Брови Дж. Дж. взлетают ко лбу. Такого он не ожидал.
– Мы, мистер Лауд, не занимаемся бизнесом, – объясняю я. – Мы не коммерсанты, а филантропы. Мы не вкладываем деньги, а тратим, и все – ради спасения человечества. С незапамятных времен наша организация отслеживает открытия и изобретения, которые могут изменить жизнь всех людей в худшую сторону. Вы не задумывались над тем, почему, например, у Джона Толивера Томпсона ничего не получилось с его самозарядной винтовкой? И почему мистер Нобель не сумел усовершенствовать нитроглицерин? Мы действуем тихо, но эффективно. Мы – предохранительный клапан на паровом котле, чтобы котел не разорвало на куски. Вот почему мы не хотим, чтобы ваша продукция попала на рынок. Мы убеждены, что она принесет вред, и будем стараться любыми способами этому помешать…
– Но почему?! – Дж. Дж. так сильно всплескивает руками, что чуть не сбивает со стола мой черный саквояж. – Это ведь не оружие! Это всего лишь письменная принадлежность! Ну чем, объясните мне, простая шариковая ручка может навредить людям?
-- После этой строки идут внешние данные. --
Lemma stmt_reads t : wf_stmt t = true → reads_stmt t.
Proof.
  assert (∀ l, Forall (λ t, wf_stmt t = true → reads_stmt t) l → forallb wf_stmt l = true →
    Forall (λ t, wf_stmt t = true ∧ reads_stmt t) l) as Hlist.
  { induction 1 as [|t' l Ht _ IH]; [constructor|]. cbn [forallb]. intros [? ?]%andb_true_iff.
    constructor; [auto|]. by apply IH. }
  induction t as [x e|x e|oe|e|c b eb IHb IHeb|x path e|xs e|n bs e rest] using Stmt.ind';
    intros Hwf; cbn [wf_stmt] in Hwf.
  - apply andb_true_iff in Hwf as [? ?]. by apply read_let.
  - apply andb_true_iff in Hwf as [? ?]. by apply read_reassign.
  - apply read_return. by destruct oe.
  - by apply read_expr_stmt.
  - apply andb_true_iff in Hwf as [[Hc Hb]%andb_true_iff Heb]. apply read_if; [done|by apply Hlist|].
    destruct eb; [|done]. by apply Hlist.
  - apply andb_true_iff in Hwf as [[[Hx Hne%negb_true_iff]%andb_true_iff Hp]%andb_true_iff He].
    apply bool_decide_eq_false in Hne. by apply read_field_assign.
  - apply andb_true_iff in Hwf as [[Hl%bool_decide_eq_true Hx]%andb_true_iff He]. by apply read_let_tuple.
  - apply andb_true_iff in Hwf as [[[Hn Hne]%andb_true_iff Hb]%andb_true_iff He]. by apply read_let_struct.
Qed.
Lemma body_reads l : forallb wf_stmt l = true → Forall (λ t, wf_stmt t = true ∧ reads_stmt t) l.
Proof.
  induction l as [|t l IH]; [constructor|]. cbn [forallb]. intros [Ht Hl]%andb_true_iff.
  constructor; [by split; [|apply stmt_reads]|by apply IH].
Qed.
End statements.

Section items.
Context `{HX : PrefixHex, HXL : !PrefixHexLaws}.

(** ** Types *)
Definition after_type (s : string) : Prop := ends_word s ∧ no_ws s ∧ no_colon s.
Lemma type_text t : wf_ty t = true → ∃ a o, is_ident a = true ∧ Ty.name t = make_name (a, o) ∧
  make_type (a, o) = t ∧ match o with Some b => is_ident b = true | None => True end.
Proof.
  destruct t as [| | | |n|ts]; intros Hwf; try done.
  - by exists "bool", None.
  - by exists "u64", None.
  - by exists "address", None.
  - by exists "string", None.
  - cbn [wf_ty] in Hwf. apply andb_true_iff in Hwf as [Hq Hp%negb_true_iff].
    apply qualified_inv in Hq as [[Hn _]|(a & b & -> & Ha & _ & Hb)].
    + exists n, None. split_and!; [done|done| |done]. unfold is_primitive in Hp.
      rewrite !orb_false_iff in Hp. destruct Hp as [[[H1 H2] H3] H4].
      unfold make_type, Ty.from_name. by rewrite H1, H2, H3, H4.
    + by exists a, (Some b).
Qed.
Lemma ty_ok t s : wf_ty t = true → after_type s → run ty (Ty.name t +:+ s) = Some (t, s).
Proof.
  intros (a & o & Ha & -> & <- & Ho)%type_text (Hw & Hs & Hc).
  apply padded_ok; [|done|].
  - destruct o; unfold make_name; rewrite ?append_assoc; by apply ident_no_ws.
  - apply map_ok. destruct o as [b|]; unfold make_name; rewrite ?append_assoc.
    + eapply then_ok; [by apply ident_run_ok|]. apply or_not_ok. eapply ignore_then_ok; [done|].
      by apply ident_run_ok.
    + eapply then_ok; [by apply ident_run_ok|]. apply or_not_none, ignore_then_fail.
      by apply double_colon_fail.
Qed.
Lemma ty_start t : wf_ty t = true → head_in is_ident_start (Ty.name t).
Proof.
  intros (a & o & Ha & -> & _)%type_text. assert (head_in is_ident_start a) as Hh.
  { destruct a; [done|]. by apply andb_true_iff in Ha as [? _]. }
  destruct o; [|done]. by apply head_in_app.
Qed.
Lemma ty_no_ws t s : wf_ty t = true → no_ws (Ty.name t +:+ s).
Proof.
  intros Hh%ty_start. destruct (Ty.name t); [done|]. by apply no_ws_cons, ident_start_no_ws.
Qed.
– Ах, мистер Лауд, – вздыхаю я, – хороший шахматист должен заглядывать хотя бы на один ход вперед. Вы даже не представляете всех пагубных последствий вашего открытия. Посудите сами: тысячи и тысячи лет человечество двигалось от первобытных каракулей и замысловатых пиктограмм к ясному и прозрачному письму. Школьники тратили сотни тысяч часов, чтобы выработать хороший почерк. Каллиграфия дисциплинировала мысль… А что теперь? Шариковая ручка, попав к людям, неизбежно испортит почерк миллионов, возвратит нас назад – к каракулям и палеолиту. Мы провели исследования и выяснили, что почерк будет ухудшаться необратимо. А поскольку между рукой и мозгом есть не только прямая, но и обратная связь… Ну, вы понимаете. Эволюция далась человечеству слишком дорогой ценой, чтобы можно было рисковать… Повторяю еще раз: выбор за вами, мистер Лауд. Если вы не отступитесь и не возьмете деньги, у нас, к сожалению, не будет другого выхода, кроме как… – Я похлопываю по черному кожаному боку саквояжа.